La partita non è giocata bene dalla Democrazia Cristiana (DC) che si vede costretta al compromesso sul nome di Saragat bruciando i propri candidati forti Fanfani e Leone, per non cedere alle sinistre finalmente e fortemente unite sul nome di Pietro Nenni. Saragat è uomo di sinistra ma certamente molto meno radicalizzato e anticlericale del sanguigno leader romagnolo. Al ventunesimo scrutinio, quindi, Giuseppe Saragat divenne il quinto Presidente della Repubblica Italiana.
Vita di Giuseppe Saragat
Nato il 19 Settembre 1898 a Torino, Giuseppe Efisio Giovanni Saragat appartiene ad una famiglia della media borghesia: il padre era un avvocato sardo che si era trasferito nella città sabauda nel 1892 mutando il proprio cognome da Saragattu-Mulinas in Saragat. Professava idee liberali che aveva trasmesso ai propri tre figli insieme ad una forte passione per la montagna che purtroppo tolse la vita ad uno di loro: Ennio, il primogenito, muore infatti in giovane età per un incidente alpinistico.
Nel 1916 Giuseppe Saragat , come tanti suoi coetanei, viene chiamato alle armi nel Primo Conflitto mondiale con il grado di tenente ed in una battaglia sul Carso merita una Croce di Guerra al Valore. Rientrato dal Fronte, consegue la laurea in scienze economiche che gli permette di impiegarsi presso la Banca Commerciale Italiana come funzionario.

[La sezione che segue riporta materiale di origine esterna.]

(** [constructor(session)].  The module [./seed-data] is not among the
    sources; its value is the parameter [SeedData].  [g] is the state the
    identifier generator is in when the object is built.  The result is the
    object and the session as the constructor leaves it. *)
Definition new {G : Type} (SeedData : list TodoList.t) (g : G)
    (session : Session) : SessionPersistence G * Session :=
  let lists :=
    match todoLists session with
    | Some stored => stored
    | None => deepCopy SeedData
    end in
  ({| _todoLists := lists; idGen := g |}, {| todoLists := Some lists |}).

(** ** The two groups of [sortedTodoLists], in the words of the contract *)

(** A list that has an undone todo, or no todo at all. *)
Definition inUndoneGroup (todoList : TodoList.t) : Prop :=
  hasUndoneTodos todoList = true ∨ TodoList.todos todoList = [].

(** A list all of whose todos are done, and that has one at least. *)
Definition inDoneGroup (todoList : TodoList.t) : Prop :=
  TodoList.todos todoList ≠ [] ∧
  Forall (λ todo, Todo.done todo = true) (TodoList.todos todoList).

(** ** Stores used to run the methods *)

Definition todo (id : Z) (title : string) (done : bool) : Todo.t :=
  Todo.mk id title done.

Definition emptyList : TodoList.t := TodoList.mk "chores" 1 [].

Definition workList : TodoList.t :=
  TodoList.mk "Work" 2 [todo 1 "A" false; todo 2 "B" true].

Definition doneList : TodoList.t :=
  TodoList.mk "apples" 3 [todo 1 "buy" true].

Definition sampleStore : SessionPersistence Z :=
  {| _todoLists := [workList; doneList; emptyList]; idGen := 3 |}.

(** ** Lookups *)

Section Lookup.
Context {G : Type}.
Implicit Types (sp : SessionPersistence G) (todoList : TodoList.t).

Lemma _findTodoList_None sp todoListId :
  _findTodoList todoListId sp = None ↔
  ∀ todoList, todoList ∈ _todoLists sp → TodoList.id todoList ≠ todoListId.
Proof.
  unfold _findTodoList, find. rewrite list_find_None, Forall_forall. done.
Qed.

Lemma _findTodoList_Some sp todoListId i todoList :
  _findTodoList todoListId sp = Some (i, todoList) ↔
  _todoLists sp !! i = Some todoList ∧ TodoList.id todoList = todoListId ∧
  ∀ k other, _todoLists sp !! k = Some other → (k < i)%nat →
             TodoList.id other ≠ todoListId.
Proof. unfold _findTodoList, find. by rewrite list_find_Some. Qed.

Lemma findIndex_None {A} (P : A → Prop) `{∀ x, Decision (P x)} (arr : list A) :
  findIndex P arr = None ↔ list_find P arr = None.
Proof. unfold findIndex. destruct (list_find P arr); naive_solver. Qed.

Lemma findIndex_Some {A} (P : A → Prop) `{∀ x, Decision (P x)}
    (arr : list A) (i : nat) :
  findIndex P arr = Some i ↔ ∃ x, list_find P arr = Some (i, x).
Proof.
  unfold findIndex. destruct (list_find P arr) as [[k y]|]; simpl.
  - split; [intros [= ->]; eauto | intros [x [= -> ->]]; done].
  - split; [done | intros [x ?]; done].
Qed.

Contestualmente all’avvento del fascismo, Saragat si avvicina ’alle idee socialiste non tanto, come ebbe poi a dichiarare, per vocazione ideologica, quanto per un sincero spirito di solidarietà verso “la gente povera oppressa dai figli di papà”.
Il suo punto di riferimento politico è da subito il riformismo di Filippo Turati con cui inizia una fattiva collaborazione diventando esponente importante del Partito Socialista Unitario nato dall’espulsione dal PSI dei gradualisti e presieduto da Giacomo Matteotti. Nel 1924 dopo lo scioglimento di tutte le forze politiche di opposizione voluto da Benito Mussolini, Saragat lavora per ricostituire clandestinamente il partito che assunse il nome di Partito Socialista dei Lavoratori Italiani ed è costretto, a causa delle leggi eccezionali fasciste, ad abbandonare l’Italia e a raggiungere il 20 Novembre 1926 Vienna dove entra in contatto con i circoli intellettuali che teorizzavano la conciliabilità’ delle idee marxiste con la socialdemocrazia, e queste esperienze condizioneranno per sempre la sua convinzione politica allontanandosi definitivamente dal radicalismo socialista.

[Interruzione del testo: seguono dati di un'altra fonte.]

(** * Mars rovers dashboard: the rover availability calculation

    A shallow embedding of [src/public/utils.js] (the second half of
    [src/src/public/client.js]): the date helpers [dateToStringConverter],
    [apodDateToString], [apodStringToDate], [getDateWithTimeString] and the
    manifest callback of [getRoverInfo], together with the fragment of the
    JavaScript runtime they call (strings, [parseInt], [Array], [Date]).

    Numbers are integers of [Z], with [None] for NaN, and strings are strings
    of ASCII characters.  A [Date] holds a time value in milliseconds since
    the epoch, or is an Invalid Date.  The two things the code reads from its
    surroundings, the local time zone and the clock, are the fields of an
    environment [Env] that every function reading them takes as its first
    argument.  What the callback of [getRoverInfo] throws is a [Throw]
    completion; what it writes to the store is the state it returns. *)

From Stdlib Require Import ZArith List String Ascii Bool Lia DecimalString.
From Stdlib Require Import Permutation.
Import ListNotations.
Local Open Scope string_scope.
Local Open Scope Z_scope.

(** * The model *)

(** ** Abrupt completions *)

Inductive Exception : Type := TypeError | RangeError.

Inductive Completion (A : Type) : Type :=
| Normal (a : A)
| Throw (e : Exception).
Arguments Normal {A} a.
Arguments Throw {A} e.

Il mutato clima politico austriaco lo convince, nel 1929, a raggiungere a Parigi Turati e Pertini, a loro volta fuoriusciti dai confini italiani per sfuggire alle galere fasciste. Nella capitale transalpina, per sbarcare il lunario, il futuro Presidente si inventa rappresentante di vini e qui nacque, probabilmente, la sua passione per il buon bere che lo accompagnò per il resto della sua vita, tanto da farlo soprannominare dal sempre caustico Indro Montanelli il “Presidente Barbera”. A Parigi stringe un’alleanza politica con Pietro Nenni , nel frattempo unitosi al gruppo di transfughi, per tentare una riunificazione delle anime socialiste, ma le divergenze politiche ed intellettuali tra i due saranno sempre ben visibili, tanto da farli per sempre definire come “i cari nemici“.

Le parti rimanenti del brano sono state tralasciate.